The imbalance between excitation and inhibition across neurons is a major cause of neurological disorders.  In brain, GABAergic neurons (inhibitory neurons) and pyramidal neurons (excitatory neurons) are known to communicate with each other to maintain excitatory/inhibitory (E/I) balance. In this context, the disruption of E/I balance by dysregulation of signal transduction could lead to abnormal hyperexcitability, contributing to bipolar disorder and epilepsy. However, the molecular mechanism underlying dysregulation of E/I balance has not been clearly defined yet. To identify the neuron type-specific roles of PLCγ1 for E/I regulation, we generated Plcg1f/f; CamKⅡ-cre mice for excitatory neuron-specific Plcg1 gene deletion and Plcg1f/f; Dlx5/6-cre mice for GABAergic neuron-specific Plcg1 gene deletion.
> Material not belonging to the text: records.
(** ** [main] *)

(** What a run that reaches the write has done. *)
Lemma main_return (w : World) (now_iso : string) (args : Args) (s : Saved) :
  main w now_iso args = Return s ->
  exists all_items any_meta items,
    load_sources w (sources args) [] JNull = Return (all_items, any_meta) /\
    merge (no_dedup args) all_items = Ok items /\
    build_gpx now_iso items any_meta = Ok (gpx_text s) /\
    derive_output_path (sources args) (output args) = Ok (out_path s) /\
    waypoints s = count (gpx_text s) "<wpt ".
Proof.
  unfold main. intros H.
  destruct (load_sources w (sources args) [] JNull) as [[all_items any_meta]| |] eqn:Hl;
    try discriminate.
  destruct (merge (no_dedup args) all_items) as [items|] eqn:Hm; [| discriminate].
  cbn [bind] in H.
  destruct (build_gpx now_iso items any_meta) as [gpx|] eqn:Hg; [| discriminate].
  cbn [bind] in H.
  destruct (derive_output_path (sources args) (output args)) as [p|] eqn:Hp;
    [| discriminate].
  cbn [bind] in H. injection H as <-.
  exists all_items, any_meta, items. cbn [gpx_text out_path waypoints].
  repeat split; assumption || reflexivity.
Qed.

(** C10: in a run that writes its output, the count of waypoints printed,
    the number of [<wpt ] in the text written, is the number of merged items
    that pass the check on the coordinates: escaped text and the text of a
    number hold no [<]. *)
Theorem waypoint_count_is_exact
  (w : World) (now_iso : string) (args : Args) (s : Saved) :
  float_text_plain ->
  main w now_iso args = Return s ->
  exists all_items any_meta items,
    load_sources w (sources args) [] JNull = Return (all_items, any_meta) /\
    merge (no_dedup args) all_items = Ok items /\
    build_gpx now_iso items any_meta = Ok (gpx_text s) /\
    waypoints s = List.length (filter has_coordinates items).
Proof.
  intros Hplain H.
  destruct (main_return _ _ _ _ H) as (all_items & any_meta & items & Hl & Hm & Hg & _ & Hc).
  exists all_items, any_meta, items. repeat split; try assumption.
  rewrite Hc. now apply build_gpx_count with (now_iso := now_iso) (meta_any := any_meta).
Qed.

(** ** The loop over the sources *)

Lemma load_sources_step (w : World) (src : string) (rest : list string)
  (all_items : list json) (any_meta : json) :
  accepted w src ->
  load_sources w (src :: rest) all_items any_meta
  = load_sources w rest (all_items ++ doc_items w src)%list
      (first_meta [any_meta; doc_meta w src]).
Proof.
  intros (d & l & Hw & Hl). unfold doc_items, doc_meta. cbn [load_sources].
  rewrite Hw. cbn [get]. rewrite Hl. cbn [first_meta].
  destruct (is_none any_meta) eqn:E; cbn [get].
  - destruct (is_none (dict_get d "@meta")) eqn:E'; [| reflexivity].
    destruct (dict_get d "@meta"); try discriminate. reflexivity.
  - reflexivity.
Qed.

Lemma first_meta_cons (m : json) (metas : list json) :
  first_meta (first_meta [m] :: metas) = first_meta (m :: metas).
Proof.
  cbn [first_meta]. destruct (is_none m) eqn:E; [reflexivity |].
  now rewrite E.
Qed.

Lemma first_meta_two (a b : json) (metas : list json) :
  first_meta (first_meta [a; b] :: metas) = first_meta (a :: b :: metas).
Proof.
  cbn [first_meta]. destruct (is_none a) eqn:Ea; [| now rewrite Ea].
  destruct (is_none b) eqn:Eb; [reflexivity | now rewrite Eb].
Qed.

(** The loop goes through the sources it accepts. *)
Lemma load_sources_app (w : World) (taken rest : list string)
  (all_items : list json) (any_meta : json) :
  Forall (accepted w) taken ->
  load_sources w (taken ++ rest) all_items any_meta
  = load_sources w rest (all_items ++ flat_map (doc_items w) taken)%list
      (first_meta (any_meta :: map (doc_meta w) taken)).
Proof.
  intros H. revert all_items any_meta.
  induction H as [|src taken Hsrc _ IH]; intros all_items any_meta.
  - cbn [List.app flat_map map]. rewrite app_nil_r.
    cbn [first_meta]. destruct (is_none any_meta) eqn:E; [| reflexivity].
    now destruct any_meta.
  - change ((src :: taken) ++ rest)%list with (src :: (taken ++ rest))%list.
    rewrite (load_sources_step _ _ _ _ _ Hsrc), IH.
    cbn [flat_map map]. now rewrite <- app_assoc, first_meta_two.
Qed.

(** A loop that ends without an exit accepted every source. *)
Lemma load_sources_return (w : World) (srcs : list string)
  (all_items items : list json) (any_meta meta : json) :
  load_sources w srcs all_items any_meta = Return (items, meta) ->
  Forall (accepted w) srcs.
Proof.
  revert all_items any_meta. induction srcs as [|src srcs IH]; intros all_items any_meta H;
    [constructor |].
  cbn [load_sources] in H.
  destruct (w src) as [e|data] eqn:Hw; [discriminate |].
  destruct data; try discriminate. cbn [get] in H.
  destruct (py_or (dict_get d "items") (JList [])) eqn:Hl; try discriminate.
  assert (Hacc : accepted w src) by (now exists d, l).
  constructor; [exact Hacc |].
  destruct (is_none any_meta); now apply IH in H.
Qed.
We found that forebrain-specific deletion of PLCγ1 exhibit manic-like behavior because of dysfunction of inhibitory synapse in Plcg1f/f; CamKⅡ-cre mice(Yang et al., 2007). Also, we are going to study the role of PLCγ1 in GABAergic neuron with Plcg1f/f; Dlx5/6-cre mice. We suggest that PLCγ1 signaling in GABAergic neuron could prevent hyperexcitability by regulating GABAergic synaptic function.